Collected data:
-- Opening Marker --
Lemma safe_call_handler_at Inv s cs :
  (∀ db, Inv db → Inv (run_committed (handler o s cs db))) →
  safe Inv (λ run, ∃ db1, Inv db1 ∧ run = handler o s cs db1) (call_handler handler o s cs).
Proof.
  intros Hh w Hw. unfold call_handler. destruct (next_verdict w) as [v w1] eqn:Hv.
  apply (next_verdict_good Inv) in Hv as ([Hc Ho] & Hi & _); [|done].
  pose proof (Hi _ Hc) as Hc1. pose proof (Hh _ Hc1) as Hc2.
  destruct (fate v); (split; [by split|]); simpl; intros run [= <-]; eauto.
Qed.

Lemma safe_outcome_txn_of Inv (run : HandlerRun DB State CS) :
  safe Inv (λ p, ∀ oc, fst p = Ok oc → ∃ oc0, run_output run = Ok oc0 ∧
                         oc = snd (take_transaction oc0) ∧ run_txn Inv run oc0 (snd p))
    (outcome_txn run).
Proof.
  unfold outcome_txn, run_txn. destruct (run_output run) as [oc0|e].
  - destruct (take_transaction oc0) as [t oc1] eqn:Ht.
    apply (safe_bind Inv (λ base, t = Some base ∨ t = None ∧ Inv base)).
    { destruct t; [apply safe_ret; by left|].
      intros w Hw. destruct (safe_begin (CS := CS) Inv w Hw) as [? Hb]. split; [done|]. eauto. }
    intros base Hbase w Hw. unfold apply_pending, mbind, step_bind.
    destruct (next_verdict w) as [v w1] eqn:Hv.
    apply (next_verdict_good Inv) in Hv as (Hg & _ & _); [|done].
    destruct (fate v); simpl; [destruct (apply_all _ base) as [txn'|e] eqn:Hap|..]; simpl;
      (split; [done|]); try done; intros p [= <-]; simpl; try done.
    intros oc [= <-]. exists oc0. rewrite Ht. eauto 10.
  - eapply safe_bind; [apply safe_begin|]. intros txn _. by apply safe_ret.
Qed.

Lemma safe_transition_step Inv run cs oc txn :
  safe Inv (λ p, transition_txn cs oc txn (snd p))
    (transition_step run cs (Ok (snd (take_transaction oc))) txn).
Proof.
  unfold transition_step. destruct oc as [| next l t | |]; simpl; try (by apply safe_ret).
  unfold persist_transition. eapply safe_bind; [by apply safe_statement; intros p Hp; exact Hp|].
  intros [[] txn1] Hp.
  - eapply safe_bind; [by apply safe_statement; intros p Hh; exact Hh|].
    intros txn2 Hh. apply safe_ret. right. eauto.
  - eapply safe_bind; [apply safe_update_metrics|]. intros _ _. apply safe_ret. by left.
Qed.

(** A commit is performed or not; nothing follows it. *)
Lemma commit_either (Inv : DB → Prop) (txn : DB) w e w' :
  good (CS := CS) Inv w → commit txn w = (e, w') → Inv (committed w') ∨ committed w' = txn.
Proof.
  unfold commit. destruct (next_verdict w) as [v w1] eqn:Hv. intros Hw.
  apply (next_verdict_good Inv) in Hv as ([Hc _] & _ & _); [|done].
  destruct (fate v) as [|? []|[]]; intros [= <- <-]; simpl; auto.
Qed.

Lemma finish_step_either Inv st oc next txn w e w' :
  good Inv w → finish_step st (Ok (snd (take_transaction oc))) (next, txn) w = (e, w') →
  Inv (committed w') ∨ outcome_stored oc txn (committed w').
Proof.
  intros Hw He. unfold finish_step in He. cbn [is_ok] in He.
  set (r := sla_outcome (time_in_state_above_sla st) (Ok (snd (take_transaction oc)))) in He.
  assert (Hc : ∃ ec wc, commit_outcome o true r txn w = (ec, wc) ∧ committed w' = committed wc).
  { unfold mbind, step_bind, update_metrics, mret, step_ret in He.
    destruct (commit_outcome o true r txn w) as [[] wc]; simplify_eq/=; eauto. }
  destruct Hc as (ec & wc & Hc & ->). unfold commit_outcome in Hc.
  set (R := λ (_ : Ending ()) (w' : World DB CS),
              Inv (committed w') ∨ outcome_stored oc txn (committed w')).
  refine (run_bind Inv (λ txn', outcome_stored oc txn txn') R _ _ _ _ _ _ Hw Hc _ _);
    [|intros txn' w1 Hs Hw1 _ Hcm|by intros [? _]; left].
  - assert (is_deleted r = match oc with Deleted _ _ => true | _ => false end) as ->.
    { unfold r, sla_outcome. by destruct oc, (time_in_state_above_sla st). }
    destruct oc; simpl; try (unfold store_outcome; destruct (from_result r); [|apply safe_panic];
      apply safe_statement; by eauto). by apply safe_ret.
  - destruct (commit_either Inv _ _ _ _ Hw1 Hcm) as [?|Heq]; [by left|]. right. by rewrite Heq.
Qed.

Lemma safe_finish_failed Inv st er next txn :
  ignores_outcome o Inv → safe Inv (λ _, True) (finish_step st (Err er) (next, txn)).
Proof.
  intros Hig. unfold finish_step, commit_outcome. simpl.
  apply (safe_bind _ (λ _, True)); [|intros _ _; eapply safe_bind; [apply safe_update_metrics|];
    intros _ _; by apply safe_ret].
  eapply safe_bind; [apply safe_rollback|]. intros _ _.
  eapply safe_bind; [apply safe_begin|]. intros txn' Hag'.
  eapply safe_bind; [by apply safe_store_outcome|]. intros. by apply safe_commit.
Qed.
-- Closing Marker --
-- Opening Marker --
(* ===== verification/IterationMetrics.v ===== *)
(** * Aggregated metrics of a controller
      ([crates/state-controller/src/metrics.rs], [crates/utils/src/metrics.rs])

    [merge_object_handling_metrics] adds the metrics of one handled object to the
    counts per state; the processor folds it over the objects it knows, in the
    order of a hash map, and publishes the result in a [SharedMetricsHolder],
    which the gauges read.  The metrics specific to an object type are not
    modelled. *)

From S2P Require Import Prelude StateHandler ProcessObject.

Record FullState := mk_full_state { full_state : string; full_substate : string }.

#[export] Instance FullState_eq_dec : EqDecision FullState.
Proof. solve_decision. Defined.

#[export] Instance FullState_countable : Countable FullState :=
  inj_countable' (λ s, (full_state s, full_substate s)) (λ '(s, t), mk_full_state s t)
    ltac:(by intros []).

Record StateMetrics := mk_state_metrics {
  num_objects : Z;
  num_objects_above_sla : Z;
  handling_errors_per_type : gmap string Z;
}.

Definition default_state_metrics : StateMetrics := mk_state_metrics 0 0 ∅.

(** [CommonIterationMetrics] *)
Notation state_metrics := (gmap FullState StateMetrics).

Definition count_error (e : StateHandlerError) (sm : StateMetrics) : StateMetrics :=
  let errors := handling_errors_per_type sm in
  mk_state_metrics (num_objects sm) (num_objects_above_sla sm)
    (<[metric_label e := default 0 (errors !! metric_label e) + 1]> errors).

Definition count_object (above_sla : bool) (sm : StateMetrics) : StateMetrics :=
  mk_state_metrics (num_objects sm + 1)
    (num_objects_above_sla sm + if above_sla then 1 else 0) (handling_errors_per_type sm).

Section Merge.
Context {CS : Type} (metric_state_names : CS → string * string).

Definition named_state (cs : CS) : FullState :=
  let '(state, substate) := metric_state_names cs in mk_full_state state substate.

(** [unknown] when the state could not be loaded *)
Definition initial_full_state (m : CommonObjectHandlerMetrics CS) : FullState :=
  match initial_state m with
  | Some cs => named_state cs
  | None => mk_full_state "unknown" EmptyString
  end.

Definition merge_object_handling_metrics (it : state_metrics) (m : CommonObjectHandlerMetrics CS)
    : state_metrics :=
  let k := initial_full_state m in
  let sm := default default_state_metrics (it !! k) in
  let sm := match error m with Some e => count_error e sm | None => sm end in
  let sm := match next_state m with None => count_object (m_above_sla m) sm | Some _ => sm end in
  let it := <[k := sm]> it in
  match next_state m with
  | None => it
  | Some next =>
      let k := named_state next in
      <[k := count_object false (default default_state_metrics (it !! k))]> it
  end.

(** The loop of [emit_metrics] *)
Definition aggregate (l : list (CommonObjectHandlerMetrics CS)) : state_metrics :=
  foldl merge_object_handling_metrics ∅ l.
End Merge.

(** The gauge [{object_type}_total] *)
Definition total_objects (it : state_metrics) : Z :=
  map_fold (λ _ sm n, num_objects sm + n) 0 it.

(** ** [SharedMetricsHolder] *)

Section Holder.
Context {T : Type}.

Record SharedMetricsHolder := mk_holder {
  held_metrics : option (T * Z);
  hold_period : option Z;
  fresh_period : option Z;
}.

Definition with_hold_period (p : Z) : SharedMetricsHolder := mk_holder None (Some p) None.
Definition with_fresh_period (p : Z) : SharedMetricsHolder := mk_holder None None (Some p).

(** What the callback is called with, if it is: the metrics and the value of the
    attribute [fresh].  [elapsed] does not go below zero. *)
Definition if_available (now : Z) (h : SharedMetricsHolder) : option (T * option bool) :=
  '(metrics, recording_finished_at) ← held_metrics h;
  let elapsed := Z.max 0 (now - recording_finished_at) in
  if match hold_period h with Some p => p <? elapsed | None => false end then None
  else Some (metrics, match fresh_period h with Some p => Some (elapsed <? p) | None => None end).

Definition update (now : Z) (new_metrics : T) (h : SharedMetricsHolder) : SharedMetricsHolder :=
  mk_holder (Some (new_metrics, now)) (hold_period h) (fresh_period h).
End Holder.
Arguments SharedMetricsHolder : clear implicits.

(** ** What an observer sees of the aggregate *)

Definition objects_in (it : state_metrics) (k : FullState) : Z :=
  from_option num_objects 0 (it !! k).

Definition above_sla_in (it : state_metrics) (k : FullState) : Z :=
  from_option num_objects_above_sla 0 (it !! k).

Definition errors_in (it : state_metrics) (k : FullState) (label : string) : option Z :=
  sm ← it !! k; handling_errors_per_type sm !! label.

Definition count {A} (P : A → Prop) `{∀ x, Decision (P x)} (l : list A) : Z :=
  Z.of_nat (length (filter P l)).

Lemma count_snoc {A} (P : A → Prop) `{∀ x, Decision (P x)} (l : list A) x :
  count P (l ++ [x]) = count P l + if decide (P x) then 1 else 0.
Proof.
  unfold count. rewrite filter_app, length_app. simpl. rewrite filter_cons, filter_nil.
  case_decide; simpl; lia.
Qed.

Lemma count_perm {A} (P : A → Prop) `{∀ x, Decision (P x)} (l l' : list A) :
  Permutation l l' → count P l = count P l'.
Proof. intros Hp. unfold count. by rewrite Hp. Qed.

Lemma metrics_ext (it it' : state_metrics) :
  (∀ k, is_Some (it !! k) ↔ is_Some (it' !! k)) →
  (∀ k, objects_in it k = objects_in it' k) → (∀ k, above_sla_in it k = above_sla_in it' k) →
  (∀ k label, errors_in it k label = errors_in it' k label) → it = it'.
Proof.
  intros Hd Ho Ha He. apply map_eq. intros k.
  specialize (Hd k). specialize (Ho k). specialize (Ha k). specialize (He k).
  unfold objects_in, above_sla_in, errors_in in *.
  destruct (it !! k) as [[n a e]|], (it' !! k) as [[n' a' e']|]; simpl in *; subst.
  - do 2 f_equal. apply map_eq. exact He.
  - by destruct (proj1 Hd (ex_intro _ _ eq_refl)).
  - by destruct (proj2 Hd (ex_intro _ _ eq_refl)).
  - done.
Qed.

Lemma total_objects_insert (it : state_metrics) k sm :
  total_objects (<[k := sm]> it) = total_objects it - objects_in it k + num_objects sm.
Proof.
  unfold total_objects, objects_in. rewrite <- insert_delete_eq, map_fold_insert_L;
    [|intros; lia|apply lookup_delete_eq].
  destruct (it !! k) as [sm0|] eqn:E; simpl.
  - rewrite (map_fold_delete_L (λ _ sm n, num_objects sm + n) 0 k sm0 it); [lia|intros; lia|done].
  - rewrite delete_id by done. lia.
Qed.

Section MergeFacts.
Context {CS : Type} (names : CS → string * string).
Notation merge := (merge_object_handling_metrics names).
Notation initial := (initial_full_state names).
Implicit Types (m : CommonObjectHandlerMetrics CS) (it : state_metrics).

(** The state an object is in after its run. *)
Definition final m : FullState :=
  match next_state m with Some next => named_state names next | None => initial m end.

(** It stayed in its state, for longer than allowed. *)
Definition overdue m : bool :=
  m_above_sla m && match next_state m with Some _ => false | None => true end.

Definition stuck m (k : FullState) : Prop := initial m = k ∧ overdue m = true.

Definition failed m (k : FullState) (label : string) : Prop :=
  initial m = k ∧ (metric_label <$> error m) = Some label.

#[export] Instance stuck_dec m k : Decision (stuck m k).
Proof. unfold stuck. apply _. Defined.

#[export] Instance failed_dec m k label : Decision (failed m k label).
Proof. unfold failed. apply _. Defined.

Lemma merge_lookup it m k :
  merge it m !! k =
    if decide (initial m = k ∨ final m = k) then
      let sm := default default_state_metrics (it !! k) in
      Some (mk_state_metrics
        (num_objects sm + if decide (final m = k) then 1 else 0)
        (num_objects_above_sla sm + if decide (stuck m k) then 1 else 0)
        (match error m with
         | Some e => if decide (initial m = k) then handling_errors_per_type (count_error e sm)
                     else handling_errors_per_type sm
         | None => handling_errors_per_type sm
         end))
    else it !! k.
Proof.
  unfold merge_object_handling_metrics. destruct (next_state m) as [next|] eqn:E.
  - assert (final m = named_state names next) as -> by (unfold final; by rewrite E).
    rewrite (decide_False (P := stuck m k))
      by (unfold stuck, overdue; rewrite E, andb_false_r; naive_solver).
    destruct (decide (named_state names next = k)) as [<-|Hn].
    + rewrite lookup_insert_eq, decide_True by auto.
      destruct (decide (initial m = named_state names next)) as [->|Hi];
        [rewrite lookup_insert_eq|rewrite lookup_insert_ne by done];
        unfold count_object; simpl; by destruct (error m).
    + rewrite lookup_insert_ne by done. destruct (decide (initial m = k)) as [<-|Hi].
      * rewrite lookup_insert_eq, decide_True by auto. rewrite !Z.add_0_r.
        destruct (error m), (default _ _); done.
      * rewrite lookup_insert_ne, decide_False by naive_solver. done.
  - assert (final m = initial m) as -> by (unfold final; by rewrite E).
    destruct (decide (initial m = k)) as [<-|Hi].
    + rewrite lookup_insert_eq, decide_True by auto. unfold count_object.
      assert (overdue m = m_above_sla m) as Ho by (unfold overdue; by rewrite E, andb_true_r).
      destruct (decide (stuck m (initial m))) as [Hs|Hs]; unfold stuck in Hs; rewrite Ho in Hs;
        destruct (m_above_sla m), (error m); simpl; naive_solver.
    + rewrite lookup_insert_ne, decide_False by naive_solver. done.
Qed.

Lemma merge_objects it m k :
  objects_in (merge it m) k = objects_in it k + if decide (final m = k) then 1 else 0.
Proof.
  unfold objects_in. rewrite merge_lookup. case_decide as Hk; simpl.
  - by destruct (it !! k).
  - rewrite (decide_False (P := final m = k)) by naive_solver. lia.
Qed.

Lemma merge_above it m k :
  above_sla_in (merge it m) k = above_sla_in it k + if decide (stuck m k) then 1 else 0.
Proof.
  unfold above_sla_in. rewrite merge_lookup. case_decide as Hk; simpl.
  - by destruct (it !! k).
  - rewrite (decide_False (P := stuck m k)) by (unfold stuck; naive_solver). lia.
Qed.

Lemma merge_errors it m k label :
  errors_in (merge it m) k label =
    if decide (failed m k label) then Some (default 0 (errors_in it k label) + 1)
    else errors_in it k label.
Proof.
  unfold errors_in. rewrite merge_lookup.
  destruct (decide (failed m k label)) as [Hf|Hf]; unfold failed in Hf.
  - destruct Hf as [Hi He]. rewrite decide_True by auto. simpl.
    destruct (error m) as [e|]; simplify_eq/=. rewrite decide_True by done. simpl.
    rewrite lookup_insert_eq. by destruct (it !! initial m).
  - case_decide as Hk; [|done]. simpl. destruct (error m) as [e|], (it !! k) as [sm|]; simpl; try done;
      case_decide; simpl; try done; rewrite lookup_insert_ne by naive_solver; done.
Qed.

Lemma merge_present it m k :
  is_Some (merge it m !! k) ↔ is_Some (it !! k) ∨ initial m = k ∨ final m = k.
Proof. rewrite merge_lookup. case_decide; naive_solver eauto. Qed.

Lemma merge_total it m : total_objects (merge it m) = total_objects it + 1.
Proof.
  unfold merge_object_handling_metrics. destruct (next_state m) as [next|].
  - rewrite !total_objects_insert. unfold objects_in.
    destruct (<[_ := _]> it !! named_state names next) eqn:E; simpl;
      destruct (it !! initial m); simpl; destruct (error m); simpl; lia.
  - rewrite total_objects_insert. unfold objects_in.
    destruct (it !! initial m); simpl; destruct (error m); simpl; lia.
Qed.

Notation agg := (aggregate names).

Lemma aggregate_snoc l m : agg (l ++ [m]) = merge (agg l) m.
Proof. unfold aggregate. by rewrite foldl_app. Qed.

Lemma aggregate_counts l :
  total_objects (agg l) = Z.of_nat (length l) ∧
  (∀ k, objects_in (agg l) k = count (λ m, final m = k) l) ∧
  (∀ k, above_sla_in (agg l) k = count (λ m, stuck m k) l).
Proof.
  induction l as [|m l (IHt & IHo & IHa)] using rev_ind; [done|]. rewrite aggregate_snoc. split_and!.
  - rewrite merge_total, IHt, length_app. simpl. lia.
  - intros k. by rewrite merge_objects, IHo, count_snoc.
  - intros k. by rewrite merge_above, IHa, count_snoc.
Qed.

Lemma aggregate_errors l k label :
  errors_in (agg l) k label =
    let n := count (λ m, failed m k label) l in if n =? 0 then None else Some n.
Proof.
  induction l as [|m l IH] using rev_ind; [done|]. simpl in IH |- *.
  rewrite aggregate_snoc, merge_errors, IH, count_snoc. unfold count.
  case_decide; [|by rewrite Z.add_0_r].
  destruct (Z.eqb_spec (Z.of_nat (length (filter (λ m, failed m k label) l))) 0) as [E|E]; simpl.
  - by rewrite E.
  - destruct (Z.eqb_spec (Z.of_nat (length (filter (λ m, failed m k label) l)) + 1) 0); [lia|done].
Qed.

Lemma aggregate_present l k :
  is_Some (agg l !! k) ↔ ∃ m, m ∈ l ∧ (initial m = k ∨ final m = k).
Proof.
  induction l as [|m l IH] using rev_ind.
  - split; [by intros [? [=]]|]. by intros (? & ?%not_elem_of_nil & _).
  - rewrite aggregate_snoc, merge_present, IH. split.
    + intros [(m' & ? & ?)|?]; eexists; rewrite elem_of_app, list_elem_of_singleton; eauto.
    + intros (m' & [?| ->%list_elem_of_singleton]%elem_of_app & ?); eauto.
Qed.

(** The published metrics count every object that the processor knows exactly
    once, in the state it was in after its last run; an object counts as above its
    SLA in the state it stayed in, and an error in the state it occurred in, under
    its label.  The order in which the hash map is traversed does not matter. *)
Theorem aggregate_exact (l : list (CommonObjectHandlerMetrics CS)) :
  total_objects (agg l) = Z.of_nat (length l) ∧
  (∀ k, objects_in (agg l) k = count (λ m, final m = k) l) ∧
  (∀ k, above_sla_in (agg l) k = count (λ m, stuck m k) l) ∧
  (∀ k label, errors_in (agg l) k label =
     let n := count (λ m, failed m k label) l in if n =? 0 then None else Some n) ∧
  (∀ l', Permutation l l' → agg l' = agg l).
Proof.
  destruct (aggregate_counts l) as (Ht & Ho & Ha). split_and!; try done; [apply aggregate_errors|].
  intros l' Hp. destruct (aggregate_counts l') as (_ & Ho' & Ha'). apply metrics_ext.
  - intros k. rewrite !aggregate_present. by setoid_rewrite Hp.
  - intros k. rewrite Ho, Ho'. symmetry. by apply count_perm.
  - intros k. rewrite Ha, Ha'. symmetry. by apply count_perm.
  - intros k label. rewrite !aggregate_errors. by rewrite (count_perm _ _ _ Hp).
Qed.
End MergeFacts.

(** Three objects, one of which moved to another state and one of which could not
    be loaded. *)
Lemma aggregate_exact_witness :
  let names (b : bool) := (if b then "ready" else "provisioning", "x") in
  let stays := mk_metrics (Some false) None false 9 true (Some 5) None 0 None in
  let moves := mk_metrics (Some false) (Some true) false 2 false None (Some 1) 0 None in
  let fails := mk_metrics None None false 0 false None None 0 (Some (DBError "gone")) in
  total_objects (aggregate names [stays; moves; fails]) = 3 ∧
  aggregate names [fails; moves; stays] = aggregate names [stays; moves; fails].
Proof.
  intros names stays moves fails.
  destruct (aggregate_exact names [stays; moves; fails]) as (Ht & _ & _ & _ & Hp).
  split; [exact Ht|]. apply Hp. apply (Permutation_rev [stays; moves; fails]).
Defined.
-- Closing Marker --
● Assignment
Write out, from the lines above, only those from the line with "Lemma safe_call_handler_at Inv" to the line with "Lemma safe_outcome_txn_of Inv", exactly as given, including the first and the last.

● Solution to this task
Lemma safe_call_handler_at Inv s cs :
  (∀ db, Inv db → Inv (run_committed (handler o s cs db))) →
  safe Inv (λ run, ∃ db1, Inv db1 ∧ run = handler o s cs db1) (call_handler handler o s cs).
Proof.
  intros Hh w Hw. unfold call_handler. destruct (next_verdict w) as [v w1] eqn:Hv.
  apply (next_verdict_good Inv) in Hv as ([Hc Ho] & Hi & _); [|done].
  pose proof (Hi _ Hc) as Hc1. pose proof (Hh _ Hc1) as Hc2.
  destruct (fate v); (split; [by split|]); simpl; intros run [= <-]; eauto.
Qed.

Lemma safe_outcome_txn_of Inv (run : HandlerRun DB State CS) :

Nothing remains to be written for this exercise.